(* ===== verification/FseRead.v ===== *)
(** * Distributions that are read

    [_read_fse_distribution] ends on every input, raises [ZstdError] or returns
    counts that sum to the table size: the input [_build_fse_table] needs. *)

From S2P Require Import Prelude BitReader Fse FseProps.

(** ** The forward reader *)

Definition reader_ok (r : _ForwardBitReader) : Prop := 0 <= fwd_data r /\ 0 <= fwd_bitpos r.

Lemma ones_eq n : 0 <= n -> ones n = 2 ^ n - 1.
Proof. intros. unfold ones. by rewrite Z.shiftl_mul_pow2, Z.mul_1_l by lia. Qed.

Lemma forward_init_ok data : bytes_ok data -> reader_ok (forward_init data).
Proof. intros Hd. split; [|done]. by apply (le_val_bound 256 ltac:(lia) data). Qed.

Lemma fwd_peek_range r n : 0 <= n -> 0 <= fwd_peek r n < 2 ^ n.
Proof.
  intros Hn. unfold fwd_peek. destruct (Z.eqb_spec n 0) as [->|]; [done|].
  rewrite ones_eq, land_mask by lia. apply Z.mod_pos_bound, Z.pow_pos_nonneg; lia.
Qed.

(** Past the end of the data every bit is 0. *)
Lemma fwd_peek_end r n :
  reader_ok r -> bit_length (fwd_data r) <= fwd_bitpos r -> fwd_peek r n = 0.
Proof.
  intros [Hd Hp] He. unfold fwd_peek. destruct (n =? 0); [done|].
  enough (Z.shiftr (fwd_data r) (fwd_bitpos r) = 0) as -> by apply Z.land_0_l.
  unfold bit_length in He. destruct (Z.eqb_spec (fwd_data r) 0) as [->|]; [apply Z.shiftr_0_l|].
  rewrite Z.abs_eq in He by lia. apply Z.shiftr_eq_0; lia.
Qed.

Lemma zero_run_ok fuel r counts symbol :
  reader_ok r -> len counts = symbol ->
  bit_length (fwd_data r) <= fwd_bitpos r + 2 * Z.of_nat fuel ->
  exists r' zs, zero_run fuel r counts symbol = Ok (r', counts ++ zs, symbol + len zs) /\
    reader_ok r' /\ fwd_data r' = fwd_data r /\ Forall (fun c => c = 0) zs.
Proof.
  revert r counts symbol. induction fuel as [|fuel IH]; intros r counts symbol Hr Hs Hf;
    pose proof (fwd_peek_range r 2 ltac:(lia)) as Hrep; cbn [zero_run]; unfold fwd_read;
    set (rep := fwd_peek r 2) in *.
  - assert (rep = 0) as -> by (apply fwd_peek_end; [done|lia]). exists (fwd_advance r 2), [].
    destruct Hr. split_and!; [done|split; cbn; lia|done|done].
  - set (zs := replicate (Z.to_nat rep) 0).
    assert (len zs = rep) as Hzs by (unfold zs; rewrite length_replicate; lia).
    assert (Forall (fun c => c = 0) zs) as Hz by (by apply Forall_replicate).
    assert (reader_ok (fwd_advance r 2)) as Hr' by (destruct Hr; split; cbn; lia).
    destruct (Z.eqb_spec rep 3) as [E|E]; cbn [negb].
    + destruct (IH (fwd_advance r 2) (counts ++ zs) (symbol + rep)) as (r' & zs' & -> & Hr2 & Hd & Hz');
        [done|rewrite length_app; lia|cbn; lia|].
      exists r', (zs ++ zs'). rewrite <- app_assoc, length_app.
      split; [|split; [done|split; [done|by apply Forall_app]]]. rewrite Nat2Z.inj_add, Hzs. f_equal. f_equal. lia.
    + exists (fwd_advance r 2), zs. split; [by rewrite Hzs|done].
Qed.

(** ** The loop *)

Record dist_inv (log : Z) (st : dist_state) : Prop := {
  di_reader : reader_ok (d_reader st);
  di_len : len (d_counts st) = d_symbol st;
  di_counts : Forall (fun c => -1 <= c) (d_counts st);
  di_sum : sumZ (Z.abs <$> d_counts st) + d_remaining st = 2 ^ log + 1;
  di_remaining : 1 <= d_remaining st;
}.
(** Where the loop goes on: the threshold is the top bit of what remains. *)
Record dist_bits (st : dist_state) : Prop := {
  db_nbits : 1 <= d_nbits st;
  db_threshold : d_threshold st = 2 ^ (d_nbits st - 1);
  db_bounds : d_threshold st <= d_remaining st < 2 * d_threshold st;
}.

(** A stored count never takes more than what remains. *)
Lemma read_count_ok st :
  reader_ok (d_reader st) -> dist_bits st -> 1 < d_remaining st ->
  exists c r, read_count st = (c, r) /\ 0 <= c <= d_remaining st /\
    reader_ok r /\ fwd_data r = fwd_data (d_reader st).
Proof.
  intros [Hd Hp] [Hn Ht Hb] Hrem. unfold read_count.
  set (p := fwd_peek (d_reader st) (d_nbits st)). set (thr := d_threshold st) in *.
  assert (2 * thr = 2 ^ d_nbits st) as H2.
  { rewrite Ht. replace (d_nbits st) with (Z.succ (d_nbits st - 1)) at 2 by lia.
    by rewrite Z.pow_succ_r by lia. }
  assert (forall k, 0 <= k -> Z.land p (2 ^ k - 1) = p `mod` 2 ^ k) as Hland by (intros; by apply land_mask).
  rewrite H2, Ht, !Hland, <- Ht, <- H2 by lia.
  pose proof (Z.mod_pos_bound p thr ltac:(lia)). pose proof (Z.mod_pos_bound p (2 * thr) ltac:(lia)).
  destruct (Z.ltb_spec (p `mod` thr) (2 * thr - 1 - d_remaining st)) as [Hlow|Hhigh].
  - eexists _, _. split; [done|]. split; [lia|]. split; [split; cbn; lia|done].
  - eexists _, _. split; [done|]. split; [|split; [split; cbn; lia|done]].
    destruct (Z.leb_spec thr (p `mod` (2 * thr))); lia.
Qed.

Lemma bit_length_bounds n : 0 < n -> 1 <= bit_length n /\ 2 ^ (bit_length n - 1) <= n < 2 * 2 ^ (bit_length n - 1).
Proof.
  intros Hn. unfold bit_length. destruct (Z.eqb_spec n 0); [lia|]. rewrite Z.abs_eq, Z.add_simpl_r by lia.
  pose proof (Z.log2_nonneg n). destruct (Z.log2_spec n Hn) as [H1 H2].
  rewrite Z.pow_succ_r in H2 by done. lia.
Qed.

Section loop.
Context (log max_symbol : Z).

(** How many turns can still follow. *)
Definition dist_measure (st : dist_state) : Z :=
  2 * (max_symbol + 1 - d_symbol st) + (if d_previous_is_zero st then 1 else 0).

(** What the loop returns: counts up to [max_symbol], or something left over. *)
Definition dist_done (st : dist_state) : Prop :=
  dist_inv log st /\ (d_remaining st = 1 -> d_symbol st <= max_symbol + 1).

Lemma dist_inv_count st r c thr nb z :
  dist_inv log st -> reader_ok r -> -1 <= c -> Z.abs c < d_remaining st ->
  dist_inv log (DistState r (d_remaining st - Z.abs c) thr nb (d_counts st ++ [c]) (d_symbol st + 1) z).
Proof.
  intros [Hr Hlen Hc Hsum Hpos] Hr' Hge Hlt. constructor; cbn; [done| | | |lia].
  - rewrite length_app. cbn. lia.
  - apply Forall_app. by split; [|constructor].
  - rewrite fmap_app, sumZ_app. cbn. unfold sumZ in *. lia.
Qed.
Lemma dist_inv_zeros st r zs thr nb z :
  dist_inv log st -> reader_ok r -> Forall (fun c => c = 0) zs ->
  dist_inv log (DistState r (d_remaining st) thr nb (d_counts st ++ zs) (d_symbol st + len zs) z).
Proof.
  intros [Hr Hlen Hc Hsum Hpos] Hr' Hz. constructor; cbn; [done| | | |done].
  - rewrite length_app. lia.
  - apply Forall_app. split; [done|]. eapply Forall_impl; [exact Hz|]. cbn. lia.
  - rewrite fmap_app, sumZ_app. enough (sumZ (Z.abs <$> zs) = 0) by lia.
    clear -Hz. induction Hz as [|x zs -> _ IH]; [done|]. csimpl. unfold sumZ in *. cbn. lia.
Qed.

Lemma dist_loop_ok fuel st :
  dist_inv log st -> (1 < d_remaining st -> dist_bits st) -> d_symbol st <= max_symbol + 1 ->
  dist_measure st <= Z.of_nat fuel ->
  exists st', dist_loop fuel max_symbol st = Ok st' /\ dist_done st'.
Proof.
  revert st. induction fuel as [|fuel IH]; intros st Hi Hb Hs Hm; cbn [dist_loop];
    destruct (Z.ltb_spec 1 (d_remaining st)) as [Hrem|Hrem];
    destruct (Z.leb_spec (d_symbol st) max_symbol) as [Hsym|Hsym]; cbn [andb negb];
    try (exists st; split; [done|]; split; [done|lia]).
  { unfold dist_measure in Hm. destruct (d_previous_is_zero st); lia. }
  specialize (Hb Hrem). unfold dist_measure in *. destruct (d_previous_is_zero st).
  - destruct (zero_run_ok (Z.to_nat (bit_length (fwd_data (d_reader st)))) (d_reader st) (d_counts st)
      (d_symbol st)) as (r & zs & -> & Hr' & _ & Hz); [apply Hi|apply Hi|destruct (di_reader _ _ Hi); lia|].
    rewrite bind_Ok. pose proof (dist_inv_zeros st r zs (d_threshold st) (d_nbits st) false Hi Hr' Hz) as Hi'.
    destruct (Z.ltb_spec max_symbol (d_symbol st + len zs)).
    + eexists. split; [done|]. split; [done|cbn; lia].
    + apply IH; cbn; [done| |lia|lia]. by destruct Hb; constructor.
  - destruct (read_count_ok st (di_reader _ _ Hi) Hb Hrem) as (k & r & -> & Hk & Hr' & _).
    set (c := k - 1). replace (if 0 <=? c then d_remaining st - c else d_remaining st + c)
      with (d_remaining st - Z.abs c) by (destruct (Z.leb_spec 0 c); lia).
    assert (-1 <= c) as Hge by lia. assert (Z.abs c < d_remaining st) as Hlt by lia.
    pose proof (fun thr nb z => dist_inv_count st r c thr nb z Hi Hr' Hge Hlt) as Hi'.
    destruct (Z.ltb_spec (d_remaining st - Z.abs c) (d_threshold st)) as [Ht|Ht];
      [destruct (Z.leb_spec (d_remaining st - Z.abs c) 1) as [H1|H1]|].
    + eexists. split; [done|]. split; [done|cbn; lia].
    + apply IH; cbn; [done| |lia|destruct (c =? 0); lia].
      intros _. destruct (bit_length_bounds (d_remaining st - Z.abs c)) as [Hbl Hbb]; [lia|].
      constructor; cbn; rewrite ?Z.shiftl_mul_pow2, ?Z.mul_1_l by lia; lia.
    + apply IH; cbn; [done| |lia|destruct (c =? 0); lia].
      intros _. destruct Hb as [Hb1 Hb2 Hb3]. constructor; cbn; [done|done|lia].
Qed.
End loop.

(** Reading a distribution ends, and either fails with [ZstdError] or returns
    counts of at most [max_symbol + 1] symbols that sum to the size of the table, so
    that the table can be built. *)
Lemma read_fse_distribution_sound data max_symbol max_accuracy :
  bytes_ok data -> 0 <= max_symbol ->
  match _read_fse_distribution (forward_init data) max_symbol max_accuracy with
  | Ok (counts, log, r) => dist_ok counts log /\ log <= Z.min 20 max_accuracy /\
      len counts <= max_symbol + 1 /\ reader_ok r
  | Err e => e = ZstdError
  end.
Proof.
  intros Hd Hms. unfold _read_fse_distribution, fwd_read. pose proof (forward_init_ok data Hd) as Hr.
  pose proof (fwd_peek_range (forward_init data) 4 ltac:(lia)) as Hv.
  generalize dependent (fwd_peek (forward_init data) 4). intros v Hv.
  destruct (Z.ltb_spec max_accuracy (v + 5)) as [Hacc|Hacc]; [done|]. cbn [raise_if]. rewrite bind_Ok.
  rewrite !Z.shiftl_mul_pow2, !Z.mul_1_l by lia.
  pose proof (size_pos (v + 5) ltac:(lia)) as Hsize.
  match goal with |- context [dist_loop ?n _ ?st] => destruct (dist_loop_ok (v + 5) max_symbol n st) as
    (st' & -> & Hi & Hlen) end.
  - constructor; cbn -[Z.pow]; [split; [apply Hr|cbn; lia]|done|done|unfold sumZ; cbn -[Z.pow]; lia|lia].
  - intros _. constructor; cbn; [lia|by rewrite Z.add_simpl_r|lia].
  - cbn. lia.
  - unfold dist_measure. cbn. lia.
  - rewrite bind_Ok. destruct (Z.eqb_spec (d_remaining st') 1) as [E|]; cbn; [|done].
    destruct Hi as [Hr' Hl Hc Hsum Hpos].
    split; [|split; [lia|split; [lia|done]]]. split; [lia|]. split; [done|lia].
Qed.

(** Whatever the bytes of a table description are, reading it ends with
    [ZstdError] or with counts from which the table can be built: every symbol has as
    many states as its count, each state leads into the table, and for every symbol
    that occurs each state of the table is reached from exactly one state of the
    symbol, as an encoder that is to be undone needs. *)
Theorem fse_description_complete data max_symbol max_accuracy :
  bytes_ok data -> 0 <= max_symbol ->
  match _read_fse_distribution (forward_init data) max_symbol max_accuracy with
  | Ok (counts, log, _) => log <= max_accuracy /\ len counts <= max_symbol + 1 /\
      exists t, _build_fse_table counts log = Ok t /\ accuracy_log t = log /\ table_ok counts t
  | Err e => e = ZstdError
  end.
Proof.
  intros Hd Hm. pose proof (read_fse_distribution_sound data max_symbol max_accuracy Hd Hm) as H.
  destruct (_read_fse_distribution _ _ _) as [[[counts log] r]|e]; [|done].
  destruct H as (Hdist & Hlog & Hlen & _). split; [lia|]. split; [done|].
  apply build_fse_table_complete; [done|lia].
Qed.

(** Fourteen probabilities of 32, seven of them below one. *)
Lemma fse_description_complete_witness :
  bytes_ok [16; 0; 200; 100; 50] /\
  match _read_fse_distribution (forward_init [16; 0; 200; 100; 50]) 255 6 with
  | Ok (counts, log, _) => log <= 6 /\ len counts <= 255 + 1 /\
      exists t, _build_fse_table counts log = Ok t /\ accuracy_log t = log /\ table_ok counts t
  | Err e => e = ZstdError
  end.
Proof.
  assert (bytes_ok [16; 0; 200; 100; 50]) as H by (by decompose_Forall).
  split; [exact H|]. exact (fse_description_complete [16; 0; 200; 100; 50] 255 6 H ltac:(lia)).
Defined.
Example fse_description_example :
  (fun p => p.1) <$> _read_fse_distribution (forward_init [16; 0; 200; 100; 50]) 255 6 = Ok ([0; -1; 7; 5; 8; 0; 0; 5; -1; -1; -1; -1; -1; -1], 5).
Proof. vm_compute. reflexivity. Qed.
--------------------------------
▶ Work request: Retype exactly, please, only the lines of the entries that run from the one containing "log <= max_accuracy" to the last.

▶ Solution to the problem:
  | Ok (counts, log, _) => log <= max_accuracy /\ len counts <= max_symbol + 1 /\
      exists t, _build_fse_table counts log = Ok t /\ accuracy_log t = log /\ table_ok counts t
  | Err e => e = ZstdError
  end.
Proof.
  intros Hd Hm. pose proof (read_fse_distribution_sound data max_symbol max_accuracy Hd Hm) as H.
  destruct (_read_fse_distribution _ _ _) as [[[counts log] r]|e]; [|done].
  destruct H as (Hdist & Hlog & Hlen & _). split; [lia|]. split; [done|].
  apply build_fse_table_complete; [done|lia].
Qed.

(** Fourteen probabilities of 32, seven of them below one. *)
Lemma fse_description_complete_witness :
  bytes_ok [16; 0; 200; 100; 50] /\
  match _read_fse_distribution (forward_init [16; 0; 200; 100; 50]) 255 6 with
  | Ok (counts, log, _) => log <= 6 /\ len counts <= 255 + 1 /\
      exists t, _build_fse_table counts log = Ok t /\ accuracy_log t = log /\ table_ok counts t
  | Err e => e = ZstdError
  end.
Proof.
  assert (bytes_ok [16; 0; 200; 100; 50]) as H by (by decompose_Forall).
  split; [exact H|]. exact (fse_description_complete [16; 0; 200; 100; 50] 255 6 H ltac:(lia)).
Defined.
Example fse_description_example :
  (fun p => p.1) <$> _read_fse_distribution (forward_init [16; 0; 200; 100; 50]) 255 6 = Ok ([0; -1; 7; 5; 8; 0; 0; 5; -1; -1; -1; -1; -1; -1], 5).
Proof. vm_compute. reflexivity. Qed.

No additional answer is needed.